INPUT MATERIAL:
********************
(** * OXY-SHIELD: the vital-sign risk assessment engine and its alert store

    A shallow embedding of [Backend/models/health_predictor.py]
    (class [HealthPredictor]), of the alert part of
    [Backend/database/db_manager.py] (class [DatabaseManager]) and of the
    [/api/vitals] handler of [Backend/app.py], followed by the properties
    the specification states about them.

    Numbers.  The readings are Python floats (the handler applies [float]
    to every field).  They are modelled as IEEE 754 binary64 values with
    the operations of [SpecFloat] at precision 53 and maximal exponent
    1024, so that a constant such as [36.1] or a product such as
    [(1.30 - 1.0) * 30] is the very double Python computes.  The Python
    ints the engine mixes with them (thresholds, score increments) are all
    far below 2^53: an int and the double of the same value compare and
    add alike, and the model holds them as doubles.  Severities and the
    health score are Python ints and stay in [Z]. *)

From Stdlib Require Import ZArith Bool Lia Sorted.
From Stdlib Require Import Floats.SpecFloat.
From stdpp Require Import base option list gmap strings.

Open Scope Z_scope.

(** ** Python floats *)

Module PyFloat.

Definition float : Type := spec_float.

Definition prec : Z := 53.
Definition emax : Z := 1024.

(** [float(n)] for a Python int [n]. *)
Definition of_Z (n : Z) : float := binary_normalize prec emax n 0 false.

Definition fadd : float -> float -> float := SFadd prec emax.
Definition fsub : float -> float -> float := SFsub prec emax.
Definition fmul : float -> float -> float := SFmul prec emax.
Definition fdiv : float -> float -> float := SFdiv prec emax.

(** Python's [x < y], [x > y], [x >= y]: all false on a NaN. *)
Definition flt (x y : float) : bool := SFltb x y.
Definition fgt (x y : float) : bool := SFltb y x.
Definition fge (x y : float) : bool := SFleb y x.
Definition fle (x y : float) : bool := SFleb x y.
(** A copy onto a child of the backup directory that is not a
    directory rewrites the file in place, or lists a new file at the
    slot the directory chooses. *)
Lemma copy_file_listing (w w' : world) (src : Path) (f : string) :
  assoc f (listing w) <> Some KDir ->
  copy_file src (gen_backup_dir_path ++ [f])%list w = (Ok tt, w') ->
  exists data,
    (assoc f (listing w) <> None
     /\ listing w' = replace_entry f (KFile data) (listing w))
    \/ (assoc f (listing w) = None
        /\ listing w' = insert_at (slot w) (f, KFile data) (listing w)).
Proof.
  intros ND C.
  apply copy_file_ok in C as [data [w1 [_ [_ [[L [_ [Sl _]]] W]]]]].
  rewrite isdir_stat, stat_child in W.
  assert (T : match assoc f (listing w) with Some KDir => true | _ => false end
              = false)
    by (destruct (assoc f (listing w)) as [[d|]|]; congruence).
  rewrite T in W.
  apply write_file_child in W as [_ W]. rewrite L, Sl in W.
  exists data. exact W.
Qed.

(** On a child of the backup directory the world lists as a regular
    file, [Backup(path)] depends on the name alone. *)
Lemma init_listed_file (w : world) (f data : string) :
  assoc f (listing w) = Some (KFile data) ->
  parses (gen_backup_dir_path ++ [f])%list = true ->
  Backup.init w (gen_backup_dir_path ++ [f])%list
  = Ok (Backup.mk (gen_backup_dir_path ++ [f])%list).
Proof.
  intros A P.
  assert (St : stat w (gen_backup_dir_path ++ [f])%list = Some (KFile data))
    by exact A.
  destruct (listed_exists _ _ _ St) as [E _].
  apply (init_ok w _ true E); [|assumption].
  now rewrite (listed_not_a_file _ _ _ St).
Qed.
Lemma set_same_id {V} (k : string) (v : V) (d : Dict.t V) :
  Dict.get k d = Some v -> Dict.set k v d = d.
Proof.
  induction d as [|[k' v'] d IH]; simpl; [discriminate|].
  destruct (String.eqb k k') eqn:E.
  - now intros [= ->].
  - intros Hget. now rewrite IH.
Qed.

Lemma exported_cons (k0 : string) (v0 : yaml) (items : list (string * yaml))
      (env : Dict.t string) :
  exported container_str ((k0, v0) :: items) env
  = exported container_str items
             (Dict.set k0 (py_str container_str v0) env).
Proof. reflexivity. Qed.

Lemma exported_get_other (k : string) (items : list (string * yaml))
      (env : Dict.t string) :
  ~ In k (Dict.keys items) ->
  Dict.get k (exported container_str items env) = Dict.get k env.
Proof.
  revert env. induction items as [|[k0 v0] items IH]; intros env Hnin.
  - reflexivity.
  - simpl in Hnin. rewrite exported_cons, IH by tauto.
    apply DictFacts.get_set_other. intros ->. tauto.
Qed.

Lemma exported_get_in (k : string) (v : yaml) (items : list (string * yaml))
      (env : Dict.t string) :
  NoDup (Dict.keys items) -> In (k, v) items ->
  Dict.get k (exported container_str items env)
  = Some (py_str container_str v).
Proof.
  revert env. induction items as [|[k0 v0] items IH]; intros env Hnd Hin;
    [destruct Hin|].
  inversion Hnd as [|? ? Hk Hnd']; subst. rewrite exported_cons.
  destruct Hin as [[= -> ->] | Hin].
  - rewrite exported_get_other by assumption.
    apply DictFacts.get_set_same.
  - now apply IH.
Qed.

Lemma exported_fixed (items : list (string * yaml)) (env : Dict.t string) :
  (forall k v, In (k, v) items ->
               Dict.get k env = Some (py_str container_str v)) ->
  exported container_str items env = env.
Proof.
  induction items as [|[k0 v0] items IH]; intros Hall; [reflexivity|].
  rewrite exported_cons, set_same_id by (apply Hall; now left).
  apply IH. intros k v Hin. apply Hall. now right.
Qed.

Lemma refused_entry_none (items : list (string * yaml)) :
  (forall k v, In (k, v) items ->
               export_error k (py_str container_str v) = None) ->
  refused_entry container_str items = None.
Proof.
  induction items as [|[k0 v0] items IH]; intros Hall; [reflexivity|].
  cbn [refused_entry fst snd]. rewrite (Hall k0 v0) by now left.
  rewrite IH; [reflexivity|]. intros k v Hin. apply Hall. now right.
Qed.

Lemma refused_entry_at (before after : list (string * yaml))
      (k : string) (v : yaml) (e : exn) :
  (forall k' v', In (k', v') before ->
                 export_error k' (py_str container_str v') = None) ->
  export_error k (py_str container_str v) = Some e ->
  refused_entry container_str (before ++ (k, v) :: after) = Some (before, e).
Proof.
  intros Hall Hbad. induction before as [|[k0 v0] before IH].
  - cbn [app refused_entry fst snd]. now rewrite Hbad.
  - cbn [app refused_entry fst snd]. rewrite (Hall k0 v0) by now left.
    rewrite IH; [reflexivity|]. intros k' v' Hin. apply Hall. now right.
Qed.

Lemma refused_entry_none_inv (items : list (string * yaml)) :
  refused_entry container_str items = None ->
  forall k v, In (k, v) items ->
              export_error k (py_str container_str v) = None.
Proof.
  induction items as [|[k0 v0] items IH]; intros Hnone k v Hin;
    [destruct Hin|].
  cbn [refused_entry fst snd] in Hnone.
  destruct (export_error k0 (py_str container_str v0)) eqn:E0;
    [discriminate|].
  destruct (refused_entry container_str items) as [[before e]|];
    [discriminate|].
  destruct Hin as [[= <- <-] | Hin]; [assumption | now apply IH].
Qed.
********************
Each line above with the string "Require" should be reported in full.

SOLVED PROBLEM:
From Stdlib Require Import ZArith Bool Lia Sorted.
From Stdlib Require Import Floats.SpecFloat.
From stdpp Require Import base option list gmap strings.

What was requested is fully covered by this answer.